| Directions for this task |
Write only the number of lines in the entries that hold the string "NodeHandle".

=== Begin Enclosure ===

Definition releaseTokenLocked (s : HealthStore) (e : permitEntry) : HealthStore :=
  match hs_entries s !! pe_key e with
  | Some r =>
      if (hr_version r =? pe_version e) && (hr_halfOpenToken r =? pe_halfOpenToken e) && negb (pe_halfOpenToken e =? 0)
         && bool_decide (st_Breaker (hr_status r) = BreakerHalfOpen)
      then hs_write s (pe_key e)
             (with_machine r (st_set_breaker (hr_status r) BreakerCooldown false (hr_openUntil r))
                (hr_consecutiveFailure r) (hr_reopenCount r) (hr_recoverySuccesses r) (hr_openUntil r) 0 (hr_version r))
      else s
  | None => s
  end.

Definition releasePermit (s : HealthStore) (entries : list permitEntry) : HealthStore := foldl releaseTokenLocked s entries.

Definition breaker_tripped (b : BreakerState) : bool :=
  match b with BreakerOpen | BreakerCooldown | BreakerHalfOpen => true | _ => false end.

(** An available record takes part in an attempt: a tripped breaker becomes
    half-open under a fresh token.  This is under the lock of [tryAcquirePermit]; the
    checks made before it under other locks may be outdated by then (see [health_step]
    in [AdaptiveCapability]). *)
Definition acquire_record (s : HealthStore) (k : healthKey) (r : healthRecord) : HealthStore * permitEntry :=
  if breaker_tripped (st_Breaker (hr_status r)) then
    let token := u64 (hs_nextToken s + 1) in
    let r' := with_machine r (st_set_breaker (hr_status r) BreakerHalfOpen true (st_CooldownUntil (hr_status r)))
                (hr_consecutiveFailure r) (hr_reopenCount r) (hr_recoverySuccesses r) (hr_openUntil r) token (hr_version r) in
    (mkStore (<[k := r']> (hs_entries s)) (hs_lru s) (hs_retention s) (hs_maxEntries s) (hs_evictions s) (hs_breaker s) token,
     mkPermitEntry k (hr_version r) token)
  else (s, mkPermitEntry k (hr_version r) 0).

Fixpoint acquire_loop (s : HealthStore) (keys : list healthKey) (now : Z) (entries : list permitEntry) :
    HealthStore * option AttemptPermit :=
  match keys with
  | [] => (s, Some (mkPermit entries false))
  | k :: keys =>
      match recordForKeyLocked s k with
      | (None, k) => acquire_loop s keys now (entries ++ [mkPermitEntry k 0 0])
      | (Some r, k) =>
          let '(ok, r) := availableLocked r now in
          let s := hs_write s k r in
          if negb ok then (releasePermit s entries, None)
          else
            let '(s, e) := acquire_record s k r in
            acquire_loop s keys now (entries ++ [e])
      end
  end.
Definition tryAcquirePermit (s : HealthStore) (keys : list healthKey) (now : Z) : HealthStore * option AttemptPermit :=
  acquire_loop s keys now [].

(** [TryAcquireDomainPermitHandle] *)
Definition TryAcquireDomainPermitHandle (s : HealthStore) (h : NodeHandle) (d : FailureDomain) (transport service : string)
    (now : Z) (order : list (healthKey * healthRecord)) : HealthStore * option AttemptPermit :=
  let transport := if bool_decide (d = DomainTransport) then transportLedgerKey transport else transport in
  let '(record, k) := recordForKeyLocked s (key_of h d transport service) in
  let '(record, k) :=
    match record with
    | Some r => (Some r, k)
    | None =>
        if bool_decide (d = DomainTransport) then
          match mostRestrictiveTransportRecordLocked h (hk_transport k) order with
          | Some (pinned, r) => (Some r, pinned)
          | None => (None, k)
          end
        else (None, k)
    end in
  match record with
  | None => (s, Some (mkPermit [mkPermitEntry k 0 0] false))
  | Some r =>
      let '(ok, r) := availableLocked r now in
      let s := hs_write s k r in
      if negb ok then (s, None)
      else let '(s, e) := acquire_record s k r in (s, Some (mkPermit [e] false))
  end.

(** [TryAcquireConnectionFallbackPermitHandle]: no availability check, but a
    half-open record is left to its owner. *)
Fixpoint fallback_loop (s : HealthStore) (keys : list healthKey) (entries : list permitEntry) : option AttemptPermit :=
  match keys with
  | [] => Some (mkPermit entries false)
  | k :: keys =>
      match hs_entries s !! k with
      | None => fallback_loop s keys (entries ++ [mkPermitEntry k 0 0])
      | Some r =>
          if bool_decide (st_Breaker (hr_status r) = BreakerHalfOpen) then None
          else fallback_loop s keys (entries ++ [mkPermitEntry k (hr_version r) 0])
      end
  end.
Definition TryAcquireConnectionFallbackPermitHandle (s : HealthStore) (h : NodeHandle) (transport : string) : option AttemptPermit :=
  fallback_loop s [key_of h DomainEndpoint "" ""; key_of h DomainTransport (transportLedgerKey transport) ""] [].

(** [completePermitDomains] *)
Fixpoint complete_loop (s : HealthStore) (entries : list permitEntry) (outcomes : FailureDomain → option ObservationOutcome)
    (at_ delay : Z) (reason : string) (jitter : Z → Z) : HealthStore :=
  match entries with
  | [] => s
  | e :: entries =>
      let s :=
        match outcomes (hk_domain (pe_key e)) with
        | None | Some OutcomeDeferred => releaseTokenLocked s e
        | Some outcome => observeLocked s (pe_key e) outcome at_ delay reason (pe_version e) (pe_halfOpenToken e) true jitter
        end in
      complete_loop s entries outcomes at_ delay reason jitter
  end.

(** The permit's methods, with the clock reading that replaces a zero time. *)
Definition CompleteDomains (s : HealthStore) (p : AttemptPermit) (outcomes : FailureDomain → option ObservationOutcome)
    (at_ delay : Z) (reason : string) (clock : Z) (jitter : Z → Z) : HealthStore * AttemptPermit :=
  if ap_completed p then (s, p)
  else (complete_loop s (ap_entries p) outcomes (if time_is_zero at_ then clock else at_) delay reason jitter,
        mkPermit (ap_entries p) true).
Definition ReleaseDeferred (s : HealthStore) (p : AttemptPermit) : HealthStore * AttemptPermit :=
  if ap_completed p then (s, p) else (releasePermit s (ap_entries p), mkPermit (ap_entries p) true).

(** [ObserveEvidence] *)
Definition ObserveEvidence (s : HealthStore) (h : NodeHandle) (d : FailureDomain) (transport service : string)
    (outcome : ObservationOutcome) (at_ delay : Z) (reason : string) (breakerEligible : bool) (weight : Q) (clock : Z)
    (jitter : Z → Z) : HealthStore :=
  if bool_decide (outcome = OutcomeDeferred) then s
  else
    let at_ := if time_is_zero at_ then clock else at_ in
    let transport :=
      if bool_decide (d = DomainTransport) && negb (String.eqb (normalizeHealthTransportPath transport) "")
      then normalizeHealthTransportPath transport else transport in
    let k := key_of h d transport service in
    if breakerEligible then observeLocked s k outcome at_ delay reason 0 0 false jitter
    else observeQualityLocked s k outcome at_ delay reason weight.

=== End Enclosure ===

| Response to this exercise |
3